Dimenticate Bathory, Thyrfing, Windir, Moonsorrow e quant'altro; l'originalità della proposta, e la sua primordialità, ne fanno un hapax irripetibile, incomparabile.
"Eresie!" qualcuno starà pensando. No, perché Yggdrasill, unico, rappresenta ed esemplifica la violenta ricerca dell'ancestrale, la potenza del mito dal quale direttamente proviene (L'Edda di Snorri, per i più interessati e colti).
Perché Yggdrasill è pura (strictu sensu) ispirazione romantica, idealizzata ed idealizzante, di un Nord fantastico, incontaminato e purtroppo, oggi come allora, irreale.
Perché Yggdrasill è il matrimonio fisico e semantico tra musica descrittiva (cfr. Greig, Sibelius) e violenza musicale (cfr. MayheM, Immortal); non importa la rozzezza della produzione o l'imperizia tecnica, naturalmente.

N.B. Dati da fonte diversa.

(** * Family matching: exact 0/1 formulation and heuristic local search

    A shallow embedding of [matcher.py] (the exact strategy, which hands a
    0/1 program to an external solver) and of [old-matcher.py] (the
    heuristic strategy of families, constraints and improvement passes),
    with the properties of both that the specification states. *)

From Stdlib Require Import ZArith QArith Ascii String List Lia.
From stdpp Require Import base option list gmap strings fin_maps fin_sets.

Local Open Scope Z_scope.

#[local] Set Warnings "-clear-no-such-hyp".

(** ** Python exceptions and the error monad *)

Inductive exn : Set :=
| AssertionError
| AttributeError
| KeyError
| IndexError
| TypeError
| ValueError.

Inductive result (A : Type) : Type :=
| Ok (a : A)
| Raise (e : exn).
Arguments Ok {A} a.
Arguments Raise {A} e.

Definition rbind {A B : Type} (r : result A) (k : A -> result B) : result B :=
  match r with
  | Ok a => k a
  | Raise e => Raise e
  end.

Declare Scope result_scope.
Delimit Scope result_scope with result.
Notation "x <~ r ;; k" := (rbind r (fun x => k))
  (at level 100, r at next level, right associativity) : result_scope.
Local Open Scope result_scope.

Definition is_ok {A : Type} (r : result A) : bool :=
  match r with Ok _ => true | Raise _ => false end.

(** [for x in l: acc = body(acc, x)], where the body may raise. *)
Fixpoint for_each {A S : Type} (l : list A) (body : S -> A -> result S)
    (s : S) : result S :=
  match l with
  | [] => Ok s
  | x :: l' => s' <~ body s x ;; for_each l' body s'
  end.

(** * The exact strategy ([matcher.py]) *)

Module Matcher.

(** [EPS = 1e-6] *)
Definition EPS : Q := 1 # 1000000.

Record User : Set := {
  u_id : string;
  u_name : string;
  sociability : Z
}.
(** * Product registry chaincode (chaincode/smartcontracts.go)

    A shallow embedding of the supply-chain smart contract: the product
    record, its JSON wire format as produced and consumed by Go's
    [encoding/json], the key-value world state reached through the
    chaincode stub, and the contract's transactions. *)

From Stdlib Require Import NArith ZArith Ascii String List Lia Bool.
From stdpp Require Import base option list gmap strings sorting.

Set Warnings "-register-all".

Local Open Scope string_scope.
Local Open Scope N_scope.

(** Go strings and byte slices are sequences of bytes: [string], whose
    characters are the 256 byte values. *)
Definition byteN (c : ascii) : N := N_of_ascii c.
Definition byte_of (n : N) : ascii := ascii_of_N n.

Fixpoint skip (n : nat) (s : string) : string :=
  match n, s with
  | O, _ => s
  | S _, EmptyString => EmptyString
  | S n', String _ t => skip n' t
  end.

Fixpoint take_str (n : nat) (s : string) : string :=
  match n, s with
  | O, _ => EmptyString
  | S _, EmptyString => EmptyString
  | S n', String c t => String c (take_str n' t)
  end.

(** ** unicode/utf8 *)
Module utf8.

Definition RuneError : N := 0xFFFD.
Definition RuneSelf : N := 0x80.
Definition MaxRune : N := 0x10FFFF.
Definition surrogateMin : N := 0xD800.
Definition surrogateMax : N := 0xDFFF.

(** The [first] table together with [acceptRanges]: what the lead byte
    announces. [Lead sz lo hi]: a sequence of [sz] bytes whose second byte
    lies in [lo..hi]. *)
Inductive leadInfo :=
| Ascii1
| Invalid
| Lead (sz : nat) (lo hi : N).

Definition first (p0 : ascii) : leadInfo :=
  let b := byteN p0 in
  if b <? 0x80 then Ascii1
  else if b <? 0xC2 then Invalid
  else if b <? 0xE0 then Lead 2 0x80 0xBF
  else if b =? 0xE0 then Lead 3 0xA0 0xBF
  else if b <? 0xED then Lead 3 0x80 0xBF
  else if b =? 0xED then Lead 3 0x80 0x9F
  else if b <? 0xF0 then Lead 3 0x80 0xBF
  else if b =? 0xF0 then Lead 4 0x90 0xBF
  else if b <? 0xF4 then Lead 4 0x80 0xBF
  else if b =? 0xF4 then Lead 4 0x80 0x8F
  else Invalid.

Definition inRange (lo hi : N) (c : ascii) : bool :=
  (lo <=? byteN c) && (byteN c <=? hi).

Definition cont (c : ascii) : bool := inRange 0x80 0xBF c.

Definition maskx (c : ascii) : N := N.land (byteN c) 0x3F.
(** C3 (amended): for every raw input line, the query loop removes every
    question mark of the line (not only a trailing one), lowercases the
    result and splits it on whitespace, and that token list is what it
    passes to the dispatcher; no token holds a question mark; the tokens
    are those of trailing-only stripping exactly when the line has no
    question mark other than a trailing one. *)
Theorem query_loop_tokenization (line : string) :
  (forall (w : World) (mtch : Matcher) (pa : list (Pattern * Action w))
          (rest : list console) (s : Session w) (out : list string),
      loop mtch pa (Line line :: rest) s out =
      match search_pa_list mtch pa
              (split (lower (replace_with_empty question_mark line))) s with
      | (Ret answers, s') =>
          loop mtch pa rest s' ((out ++ [print ""; prompt]) ++ map print answers)
      | (Raise e, s') =>
          if caught e then so_long rest s' (out ++ [print ""; prompt])
          else {| status := Uncaught e; written := out ++ [print ""; prompt];
                  unread := rest; session := s' |}
      end)
  /\ Forall (fun t => has_char question_mark t = false) (tokens line)
  /\ (tokens line = spec_tokens line <->
      has_char question_mark (strip_trailing_question_mark line) = false).
Proof.
  split; [reflexivity|]. split; [apply tokens_without_question_mark|].
  split.
  - intros Heq.
    destruct (has_char question_mark (strip_trailing_question_mark line)) eqn:E;
      [exfalso | reflexivity].
    assert (Exists (fun t => has_char question_mark t = true) (spec_tokens line)) as Hex.
    { unfold spec_tokens, split. apply split_from_with; [reflexivity|].
      right. now rewrite lower_question_mark. }
    rewrite <- Heq in Hex. apply Exists_exists in Hex as [t [Hin Ht]].
    pose proof (tokens_without_question_mark line) as Hall.
    rewrite Forall_forall in Hall. specialize (Hall t Hin). congruence.
  - intros H. unfold tokens, spec_tokens. now rewrite replace_is_strip.
Qed.

(** ** The matcher's wildcard *)

(** The outcome of trying the prefix lengths [start], [start + 1], ...:
    either none of them works, or the first that works is taken. *)
Lemma try_prefixes_first (k : list string -> option (list string))
    (query : list string) (len start : nat) :
  (try_prefixes k query (seq start len) = None
   /\ forall n, start <= n < start + len -> k (skipn n query) = None)
  \/ exists n bound,
       start <= n < start + len
       /\ (forall m, start <= m < n -> k (skipn m query) = None)
       /\ k (skipn n query) = Some bound
       /\ try_prefixes k query (seq start len) = Some (firstn n query ++ bound).
Proof.
  revert start. induction len as [|len IH]; intros start.
  - left. split; [reflexivity | intros n Hn; lia].
  - simpl. destruct (k (skipn start query)) as [bound|] eqn:E.
    + right. exists start, bound. repeat split; try lia; try assumption.
    + destruct (IH (S start)) as [[Hnone Hall] | [n [bound [Hn [Hmin [Hk Hres]]]]]].
      * left. split; [exact Hnone|]. intros n Hn.
        destruct (Nat.eq_dec n start) as [->|Hne]; [exact E | apply Hall; lia].
      * right. exists n, bound. repeat split; try lia; try assumption.
        intros m Hm.
        destruct (Nat.eq_dec m start) as [->|Hne]; [exact E | apply Hmin; lia].
Qed.
(** * scrape.py: the rozee.pk listing scraper

    A shallow embedding of [src/scrape.py].  Python strings are modelled as
    [string], integers as [Z], exceptions as an error result, and the
    process state (standard output, the HTTP requests issued so far, the
    number of generator objects created) as an explicit [world] threaded
    through a small state-and-error monad.  Python iterators are modelled
    as resumable objects: a generator is a function that, given the world,
    either yields a value together with the generator's next state, stops,
    or raises. *)

From Stdlib Require Import String Ascii List ZArith NArith Lia Bool.
From Stdlib Require Import DecimalString DecimalPos DecimalZ HexString Sorted RelationClasses.
Import ListNotations.
Open Scope string_scope.
Set Warnings "-register-all".

(** ** Exceptions and results *)

Inductive exn : Type :=
| AssertionError (status_code : Z) (text : string)
| TypeError (msg : string)
| KeyError (key : string)
| IndexError (msg : string)
| NameError (name : string)
| AttributeError (msg : string)
| ConnectionError (msg : string).

Inductive outcome (A : Type) : Type :=
| Ok (a : A)
| Raise (e : exn).
Arguments Ok {A} a.
Arguments Raise {A} e.

Definition is_ok {A} (o : outcome A) : bool :=
  match o with Ok _ => true | Raise _ => false end.

(** ** Python strings *)

Module PyStr.

(** [s[n:]] for a non-negative [n]: the slice start is clipped to the
    length of [s], so the slice never raises. *)
Fixpoint slice_from (n : nat) (s : string) : string :=
  match n, s with
  | O, _ => s
  | S _, EmptyString => EmptyString
  | S n', String _ s' => slice_from n' s'
  end.

(** [s.split(sep)] for a one-character separator, the only kind the
    source passes.  The result always has at least one field. *)
Fixpoint split (sep : ascii) (s : string) : list string :=
  match s with
  | EmptyString => [EmptyString]
  | String c s' =>
      if Ascii.eqb c sep then EmptyString :: split sep s'
      else match split sep s' with
           | [] => [String c EmptyString]
           | field :: fields => String c field :: fields
           end
  end.

(** [l[i]] for a non-negative index. *)
Definition getitem {A} (l : list A) (i : nat) : outcome A :=
  match nth_error l i with
  | Some x => Ok x
  | None => Raise (IndexError "list index out of range")
  end.

(** [str(n)] for an integer. *)
Definition of_int (n : Z) : string :=
  NilZero.string_of_int (Z.to_int n).

(** [template.format(a1, ..., an)] for templates whose only replacement fields
    are the automatically numbered [{}]: every other character is copied.
    Running out of arguments raises, surplus arguments are ignored. *)
Fixpoint format (template : string) (args : list string) : outcome string :=
  match template with
  | EmptyString => Ok EmptyString
  | String "{" (String "}" rest) =>
      match args with
      | [] => Raise (IndexError "Replacement index out of range")
      | a :: args' =>
          match format rest args' with
          | Ok s => Ok (a ++ s)
          | Raise e => Raise e
          end
      end
  | String c rest =>
      match format rest args with
      | Ok s => Ok (String c s)
      | Raise e => Raise e
      end
  end.

(** Does the character [c] occur in [s]? *)
Fixpoint mem (c : ascii) (s : string) : bool :=
  match s with
  | EmptyString => false
  | String d s' => Ascii.eqb d c || mem c s'
  end.

End PyStr.

(** ** [range] *)

(** The values of [range(start, stop, step)] for a positive step, computed
    as CPython does: the length is fixed when the range is created and the
    i-th value is [start + i * step]. *)
Definition range_len (start stop step : Z) : nat :=
  if (start <? stop)%Z then Z.to_nat ((stop - start - 1) / step + 1) else O.

Definition py_range (start stop step : Z) : list Z :=
  map (fun i => (start + Z.of_nat i * step)%Z) (seq 0 (range_len start stop step)).

(** ** The process state and Python values *)

(** What the run can change: the lines written to standard output, the
    URLs of the HTTP GET requests issued (oldest first), and how many
    generator objects have been created. *)
Record world : Type := mkWorld {
  stdout : list string;
  requests : list string;
  generators : nat
}.

Definition initial_world : world := mkWorld [] [] 0.

(** The values the program handles.  A generator object carries its
    qualified name and address (both appear in its string form) and its
    suspended computation.  Resuming a generator yields a value and the
    generator's next state, or stops, or raises. *)
Inductive value : Type :=
| VInt (z : Z)
| VStr (s : string)
| VGenerator (qualname : string) (addr : N) (g : gen)
with gen : Type :=
| Gen (resume : world -> step)
with step : Type :=
| Yield (v : value) (g' : gen) (w : world)
| Stop (w : world)
| Throw (e : exn) (w : world).

Definition resume (g : gen) : world -> step :=
  match g with Gen f => f end.

(** A generator that has nothing left to yield. *)
Definition exhausted : gen := Gen Stop.

(** ** State-and-error monad *)

Definition M (A : Type) : Type := world -> outcome A * world.

Definition ret {A} (a : A) : M A := fun w => (Ok a, w).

Perché Yggdrasill parla in un linguaggio inedito di un antico, spietato ghiaccio, quel ghiaccio tanto caro agli Enslaved (cfr. Frost e Isa, gli album fondamentali, alla lettera "gelo" e "ghiaccio").
I titoli di queste letali, fredde delizie (per palati raffinati, s'intende):
I Heimdallr
II Allfqdr Odinn
III Hal Valr
IV Niunda Heim
V Resound of Gjallarhorn
VI Enslaved
Ita stat vobis, giacché dopo l'insufficiente parafrasi, l'indescrittivo aggettivo, la storpia parola che violenta il senso dell'Arte (e di quest'arte), altro non resta se non sedere attenti, alzare il volume ed attendere...
i vichinghi...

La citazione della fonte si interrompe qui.